The Fire Companies, the Fitch Report and Whitemarsh’s New Fire Services Plan

During the Monday, November 21st special meeting of Whitemarsh Township’s Board of Supervisors the board made the decision to advertise a change to its ordinance involving how fire services would be organized in the township. It plans to vote to adopt this change to the ordinance on December 1st. The new plan (download here) basically shuts out the Lincoln Fire Company, splits its coverage area between Spring Mill Fire Company and Barren Hill Fire Company, and takes the funding that Lincoln Fire Company receives from the township and uses it to create a special fund the remaining fire companies can seek funds from to use for equipment, etc.
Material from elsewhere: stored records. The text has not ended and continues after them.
(** * Ticketscrapper: a shallow embedding of [Main.py]

    The script polls one event page, classifies its text by keyword,
    notifies a Telegram chat and backs off on errors.  Everything the
    script does to the outside world (HTTP, the two status files, the bot,
    the clock, sleeping) is made explicit here: an iteration of the loop
    receives an [env] that says how the outside world answers, and the
    calls it makes are appended to a [trace].

    Left out: the calls of [logger], which change nothing the script reads,
    and the construction [Bot(token=...)], which only stores its constant
    argument.  Times are integers, in microseconds, the resolution of
    [datetime]. *)

From Stdlib Require Import ZArith NArith List String Ascii Bool Lia.
Import ListNotations.

Local Open Scope Z_scope.

(** ** Python strings

    A [str] is a sequence of Unicode code points. *)

Definition pystr := list N.

(** A source literal (all literals of [Main.py] are ASCII). *)
Definition lit (s : string) : pystr :=
  map N_of_ascii (list_ascii_of_string s).

Fixpoint str_eqb (a b : pystr) : bool :=
  match a, b with
  | [], [] => true
  | x :: a', y :: b' => N.eqb x y && str_eqb a' b'
  | _, _ => false
  end.

(** [needle in hay] for two strings. *)
Fixpoint startswith (hay needle : pystr) : bool :=
  match needle, hay with
  | [], _ => true
  | _ :: _, [] => false
  | x :: needle', y :: hay' => N.eqb x y && startswith hay' needle'
  end.

Fixpoint str_in (needle hay : pystr) : bool :=
  startswith hay needle ||
  match hay with
  | [] => false
  | _ :: hay' => str_in needle hay'
  end.
(** * A shallow embedding of [FinalProject/code/qa_model.py]

    The development models the training and evaluation drivers of the
    [QAModel] class: the three forward passes ([run_train_iter], [get_loss],
    [get_class_prob_dist]), the dataset-level metrics
    ([custom_get_dev_loss], [check_score_cm]) and the training loop
    ([custom_train]).

    The TensorFlow graph, the batcher ([data_batcher.py]), the scorer
    ([utils/score.py]) and the checkpoint writer are collaborators that the
    file only calls; they are gathered in the [Backend] interface below.
    Python exceptions are an explicit [outcome]; the mutable objects the
    methods share (session, savers, summary writer) are threaded as a
    [World].  Log lines, timing and the parameter count printed at the start
    of [custom_train] are left out: they feed nothing back into the run. *)

From Stdlib Require Import ZArith QArith Qfield Floats List String Bool Lia.
From stdpp Require Import gmap.
Import ListNotations.

Local Open Scope Z_scope.
Local Open Scope list_scope.

(** ** Numbers

    The losses and scores are IEEE floating-point scalars.  The model is
    written against a small interface of the operations the source applies
    to them, so that the control structure is proved once for every
    arithmetic.  Two instances are given: binary64 ([float]), used to run
    the code on concrete inputs, and exact rationals ([Q]), used for the
    algebraic identities, which hold in exact arithmetic only. *)

Class Num (F : Type) : Type := {
  lit : Q -> F;            (* a decimal literal such as 0.99 *)
  of_int : Z -> F;         (* float(n), and the promotion of an int operand *)
  fadd : F -> F -> F;
  fsub : F -> F -> F;
  fmul : F -> F -> F;
  fdiv : F -> F -> F;      (* numpy division: total, no exception *)
  flt : F -> F -> bool;    (* x < y *)
  fis_zero : F -> bool     (* x == 0, the falsy test of a number *)
}.

Definition float_of_Z (z : Z) : float :=
  match z with
  | Z0 => PrimFloat.of_uint63 (Uint63.of_Z 0)
  | Zpos _ => PrimFloat.of_uint63 (Uint63.of_Z z)
  | Zneg p => PrimFloat.opp (PrimFloat.of_uint63 (Uint63.of_Z (Zpos p)))
  end.

#[export] Instance Num_float : Num float := {|
  lit q := PrimFloat.div (float_of_Z (Qnum q)) (float_of_Z (Zpos (Qden q)));
  of_int := float_of_Z;
  fadd := PrimFloat.add;
  fsub := PrimFloat.sub;
  fmul := PrimFloat.mul;
  fdiv := PrimFloat.div;
  flt := PrimFloat.ltb;
  fis_zero x := PrimFloat.eqb x (float_of_Z 0)
|}.

#[export] Instance Num_Q : Num Q := {|
  lit q := q;
  of_int := inject_Z;
  fadd := Qplus;
  fsub := Qminus;
  fmul := Qmult;
  fdiv := Qdiv;
  flt x y := negb (Qle_bool y x);
  fis_zero x := Qeq_bool x 0
|}.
During the meeting, the “Fitch Report” was referred to a number of times. This report was completed by an outside consultant, Fitch & Associates, in 2006. The study examined how emergency services were organized and handled in the township and made recommendations. You can download the Fitch Report here.

We have read the report and find two aspects of it interesting:

Feeling Disrespected

As we have reported, the Lincoln Fire Company wasn’t included in developing the new plan for fire services. This wasn’t by choice and its leadership wasn’t even aware of it until it was notified during a meeting with township officials who informed them that there was a new plan and the Lincoln Fire Company wasn’t part of it.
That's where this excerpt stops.